Detailed Description
20 subjects that were hospitalized due to severe COVID-19 infection and present neuromuscular complications (i.e., hospital acquired weakness due to neuromyopathy) will be recruited after the first phase of this study is completed. Unlike Phase I (study for prevention), this is a proof of concept randomized control trial (RCT) study for recovery. The patients will be recruited from the COVID-19 Clinic at Baylor College of Medicine and will begin the study after being diagnosed with neuromyopathy due to prolonged hospitalization for COVID-19. This will be performed by a critical care and pulmonary specialist at the BCM COVID-19 Clinic. The entire cohort will receive daily electrical stimulation in lower extremity (e.g. Gastrocnemius, tibial anterior muscle) up to 1 hour to recover from Neuromyopathy complications and prolonged hospital stay. Participants will be randomized to intervention (IG) or control group (CG)). EE therapy will be provided using a bio-electric stimulation technology (BEST) platform (Tennant Biomodulator PRO®, AVAZZIA, Inc.). The EE device will be functional for IG and non-functional for CG. In addition to taking the device home to deliver electrical stimulation themselves, the patients will attend a weekly assessment at the McNair Campus for up to 4 weeks. The primary outcomes include between group difference and change from the baseline in muscle endurance, muscle strength, lower extremity tissue oxygen saturation, neuropathy, and muscle atrophy.
Investigators
Bijan Najafi, PhD
Professor of Surgery
Baylor College of Medicine
Eligibility Criteria
Inclusion Criteria
- •Post-COVID-19 patients who required hospitalization due to COVID-19 severe infection.

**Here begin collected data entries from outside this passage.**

Definition get_default_template : DataFrame :=
  [
   item "🥦 Verduras" "Tomates" (dec 1 0) "kg" (dec 0 0);
   item "🥦 Verduras" "Cebollas" (dec 3 0) "lb (Libra)" (dec 0 0);
   item "🥦 Verduras" "Papa harinosa" (dec 6 0) "lb (Libra)" (dec 12 0);
   item "🥦 Verduras" "Papa holadesa" (dec 3 0) "lb (Libra)" (dec 6 0);
   item "🥦 Verduras" "Platano" (dec 6 0) "U (Unidad)" (dec 10 0);
   item "🥦 Verduras" "Zapallo" (dec 5 (-1)) "kg" (dec 5 0);
   item "🥦 Verduras" "lechuga carola" (dec 2 0) "U (Unidad)" (dec 13 0);
   item "🥦 Verduras" "Brocoli" (dec 1 0) "U (Unidad)" (dec 8 0);
   item "🥦 Verduras" "Espinaca" (dec 2 0) "U (Unidad)" (dec 8 0);
   item "🥦 Verduras" "choclo" (dec 6 0) "U (Unidad)" (dec 20 0);
   item "🍓 Frutas" "Guineo" (dec 6 0) "U (Unidad)" (dec 6 0);
   item "🍓 Frutas" "Manzana" (dec 4 0) "U (Unidad)" (dec 10 0);
   item "🍓 Frutas" "Pera" (dec 3 0) "U (Unidad)" (dec 10 0);
   item "🍓 Frutas" "Limon cambita" (dec 10 0) "U (Unidad)" (dec 10 0);
   item "🍓 Frutas" "Limon de licuar" (dec 10 0) "U (Unidad)" (dec 10 0);
   item "🍓 Frutas" "Piña" (dec 1 0) "U (Unidad)" (dec 8 0);
   item "🍓 Frutas" "Arandanos" (dec 1 0) "U (Unidad)" (dec 18 0);
   item "🍓 Frutas" "Frutillas" (dec 1 0) "U (Unidad)" (dec 15 0);
   item "🥩 Carnes" "Pollo" (dec 2 0) "U (Unidad)" (dec 90 0);
   item "🥩 Carnes" "Pollo (Pechuga)" (dec 1 0) "U (Unidad)" (dec 26 0);
   item "🥩 Carnes" "Bollo chico" (dec 1 0) "kg" (dec 70 0);
   item "🛒 Abarrotes" "Arroz" (dec 1 0) "kg" (dec 0 0);
   item "🛒 Abarrotes" "Huevo Maple" (dec 1 0) "U (Unidad)" (dec 24 0);
   item "🛒 Abarrotes" "Quezo" (dec 5 (-1)) "kg" (dec 22 0);
   item "🛒 Abarrotes" "Fideo codito" (dec 1 0) "kg" (dec 8 0);
   item "🛒 Abarrotes" "Fideo espiral" (dec 1 0) "kg" (dec 8 0);
   item "🛒 Abarrotes" "Papel higuineco 24" (dec 1 0) "U (Unidad)" (dec 26 0);
   item "🛒 Abarrotes" "Servilleta mesa" (dec 1 0) "U (Unidad)" (dec 15 0);
   item "🛒 Abarrotes" "Servilleta cocina" (dec 1 0) "U (Unidad)" (dec 15 0);
   item "🛒 Abarrotes" "Ajo cabeza" (dec 1 0) "U (Unidad)" (dec 2 0);
   item "🛒 Abarrotes" "Quinua" (dec 5 (-1)) "kg" (dec 10 0);
   item "🛒 Abarrotes" "Azucar Morena" (dec 1 0) "kg" (dec 8 0);
   item "🛒 Abarrotes" "Azucar Blanca" (dec 1 0) "kg" (dec 6 0);
   item "🛒 Abarrotes" "Té frutas Pack" (dec 1 0) "U (Unidad)" (dec 25 0);
   item "🛒 Abarrotes" "Té canela Pack" (dec 1 0) "U (Unidad)" (dec 12 0);
   item "🛒 Abarrotes" "Té manzanilla Pack" (dec 1 0) "U (Unidad)" (dec 12 0);
   item "🛒 Abarrotes" "Agua bebe" (dec 3 0) "L (Litro)" (dec 11 0);
   item "🧼 Limpieza" "Detergente ropa adultos" (dec 1 0) "U (Unidad)" (dec 36 0);
   item "🧼 Limpieza" "Detergente ropa bebe" (dec 1 0) "U (Unidad)" (dec 35 0);
   item "🧼 Limpieza" "Detergente ropa platos" (dec 1 0) "U (Unidad)" (dec 25 0);
   item "🧼 Limpieza" "Lavandina" (dec 1 0) "U (Unidad)" (dec 20 0);
   item "🧼 Limpieza" "Trapo de piso" (dec 1 0) "U (Unidad)" (dec 6 0);
   item "🧼 Limpieza" "jaboncillo adulto" (dec 1 0) "U (Unidad)" (dec 20 0);
   item "🧼 Limpieza" "jaboncillo bebe" (dec 1 0) "U (Unidad)" (dec 20 0);
   item "🧼 Limpieza" "Pañal bebe pack" (dec 1 0) "U (Unidad)" (dec 90 0);
   item "🧼 Limpieza" "Bolsa de basura Grande pack" (dec 1 0) "U (Unidad)" (dec 10 0);
   item "📦 Otros" "Agua bebe" (dec 3 0) "L (Litro)" (dec 11 0);
   item "📦 Otros" "Pan Frances" (dec 5 0) "U (Unidad)" (dec 5 0)
  ].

- •Post-COVID-19 patients who required hospitalization and present neuromuscular sequelae due to COVID-19 severe infection.
Exclusion Criteria
- •Patient has a demand-type cardiac pacemaker, implanted defibrillator or other implanted electronic device.
- •Active wound infection.
- •Below the knee amputations.
- •Based on the clinicians decision whether the patient is eligible for the study.
Outcomes
Primary Outcomes
Gastrocnemius Muscle Endurance (Muscle Sustained Contraction) in Response to Electrical Stimulation
Time Frame: an average of 4 weeks (Phase II)
Gastrocnemius muscle endurance in response to 5 minutes of electrical stimulation therapy will be assessed with surface electromyography using a validated non-invasive device (Delsys Trino Wireless EMG System, MA, US).
Ankle Strength
Time Frame: an average of 4 weeks (phase II).
Ankle strength will be measured in response to the average of three 5-second dorsiflexion maximum voluntary isometric contractions per 30 seconds of relaxation in-between using a dynamometer (RoMech Digital Hanging Scale).